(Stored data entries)
»»

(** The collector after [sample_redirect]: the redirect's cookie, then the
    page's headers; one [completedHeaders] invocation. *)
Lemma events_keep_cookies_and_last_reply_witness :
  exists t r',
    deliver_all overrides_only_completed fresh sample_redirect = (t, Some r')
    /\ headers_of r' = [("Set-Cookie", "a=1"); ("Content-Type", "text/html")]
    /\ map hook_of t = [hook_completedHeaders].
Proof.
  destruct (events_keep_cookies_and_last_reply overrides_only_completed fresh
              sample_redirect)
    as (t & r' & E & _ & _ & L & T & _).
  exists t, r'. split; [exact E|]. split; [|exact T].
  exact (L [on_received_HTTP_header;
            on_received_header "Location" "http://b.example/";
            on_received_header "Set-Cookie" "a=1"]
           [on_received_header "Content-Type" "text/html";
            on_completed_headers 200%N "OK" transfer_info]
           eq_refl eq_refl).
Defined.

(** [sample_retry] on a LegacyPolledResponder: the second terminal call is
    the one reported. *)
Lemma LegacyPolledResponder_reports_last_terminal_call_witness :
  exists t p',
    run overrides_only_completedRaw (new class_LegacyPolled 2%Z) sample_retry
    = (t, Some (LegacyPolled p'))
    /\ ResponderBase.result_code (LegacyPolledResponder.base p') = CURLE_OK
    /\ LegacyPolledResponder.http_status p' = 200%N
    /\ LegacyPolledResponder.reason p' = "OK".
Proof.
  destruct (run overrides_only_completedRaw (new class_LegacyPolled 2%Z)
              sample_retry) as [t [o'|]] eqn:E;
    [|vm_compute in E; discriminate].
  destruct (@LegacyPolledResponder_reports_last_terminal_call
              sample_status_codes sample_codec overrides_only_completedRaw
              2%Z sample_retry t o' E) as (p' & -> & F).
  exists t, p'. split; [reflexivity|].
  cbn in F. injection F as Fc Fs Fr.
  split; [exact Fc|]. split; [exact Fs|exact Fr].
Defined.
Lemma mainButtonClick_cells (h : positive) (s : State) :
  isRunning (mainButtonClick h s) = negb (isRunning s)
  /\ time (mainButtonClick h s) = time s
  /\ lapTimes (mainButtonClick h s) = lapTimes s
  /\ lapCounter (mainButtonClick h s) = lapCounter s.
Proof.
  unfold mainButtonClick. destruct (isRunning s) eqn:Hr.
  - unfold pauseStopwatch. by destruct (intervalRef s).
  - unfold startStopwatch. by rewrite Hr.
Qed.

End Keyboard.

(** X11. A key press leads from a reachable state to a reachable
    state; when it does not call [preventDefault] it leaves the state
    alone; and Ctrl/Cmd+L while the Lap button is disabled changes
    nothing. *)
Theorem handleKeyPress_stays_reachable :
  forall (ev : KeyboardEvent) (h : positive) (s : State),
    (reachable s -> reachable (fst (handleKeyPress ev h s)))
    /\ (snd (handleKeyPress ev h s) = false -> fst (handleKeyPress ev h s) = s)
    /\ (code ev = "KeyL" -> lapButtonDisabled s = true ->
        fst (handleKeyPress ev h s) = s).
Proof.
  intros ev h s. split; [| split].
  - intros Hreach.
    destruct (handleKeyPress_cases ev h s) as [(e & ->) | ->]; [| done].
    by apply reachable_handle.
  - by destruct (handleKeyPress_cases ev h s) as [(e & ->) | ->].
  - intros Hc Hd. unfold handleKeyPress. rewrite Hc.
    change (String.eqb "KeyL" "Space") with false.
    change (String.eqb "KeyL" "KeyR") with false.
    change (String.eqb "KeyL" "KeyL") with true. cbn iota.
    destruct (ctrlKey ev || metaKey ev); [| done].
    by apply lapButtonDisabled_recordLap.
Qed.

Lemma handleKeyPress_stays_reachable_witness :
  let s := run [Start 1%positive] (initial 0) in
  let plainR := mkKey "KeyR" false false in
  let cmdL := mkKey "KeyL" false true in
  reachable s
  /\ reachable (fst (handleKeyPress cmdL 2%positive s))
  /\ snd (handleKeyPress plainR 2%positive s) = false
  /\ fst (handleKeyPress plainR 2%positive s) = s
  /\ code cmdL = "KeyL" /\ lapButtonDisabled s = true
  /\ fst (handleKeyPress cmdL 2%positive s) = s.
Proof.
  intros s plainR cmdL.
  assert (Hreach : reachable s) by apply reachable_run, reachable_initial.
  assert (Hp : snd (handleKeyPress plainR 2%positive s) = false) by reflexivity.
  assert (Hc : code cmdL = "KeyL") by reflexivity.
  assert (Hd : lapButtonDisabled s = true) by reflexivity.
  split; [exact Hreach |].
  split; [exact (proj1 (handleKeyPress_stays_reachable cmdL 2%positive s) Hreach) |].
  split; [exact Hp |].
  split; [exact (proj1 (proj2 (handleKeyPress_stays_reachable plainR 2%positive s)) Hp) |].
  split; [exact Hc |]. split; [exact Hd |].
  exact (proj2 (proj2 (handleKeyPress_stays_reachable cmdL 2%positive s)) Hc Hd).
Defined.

««

(Task description): Out of the entries, pull every line that mentions "KeyL".

(Exercise response):
    /\ (code ev = "KeyL" -> lapButtonDisabled s = true ->
    change (String.eqb "KeyL" "Space") with false.
    change (String.eqb "KeyL" "KeyR") with false.
    change (String.eqb "KeyL" "KeyL") with true. cbn iota.
  let cmdL := mkKey "KeyL" false true in
  /\ code cmdL = "KeyL" /\ lapButtonDisabled s = true
  assert (Hc : code cmdL = "KeyL") by reflexivity.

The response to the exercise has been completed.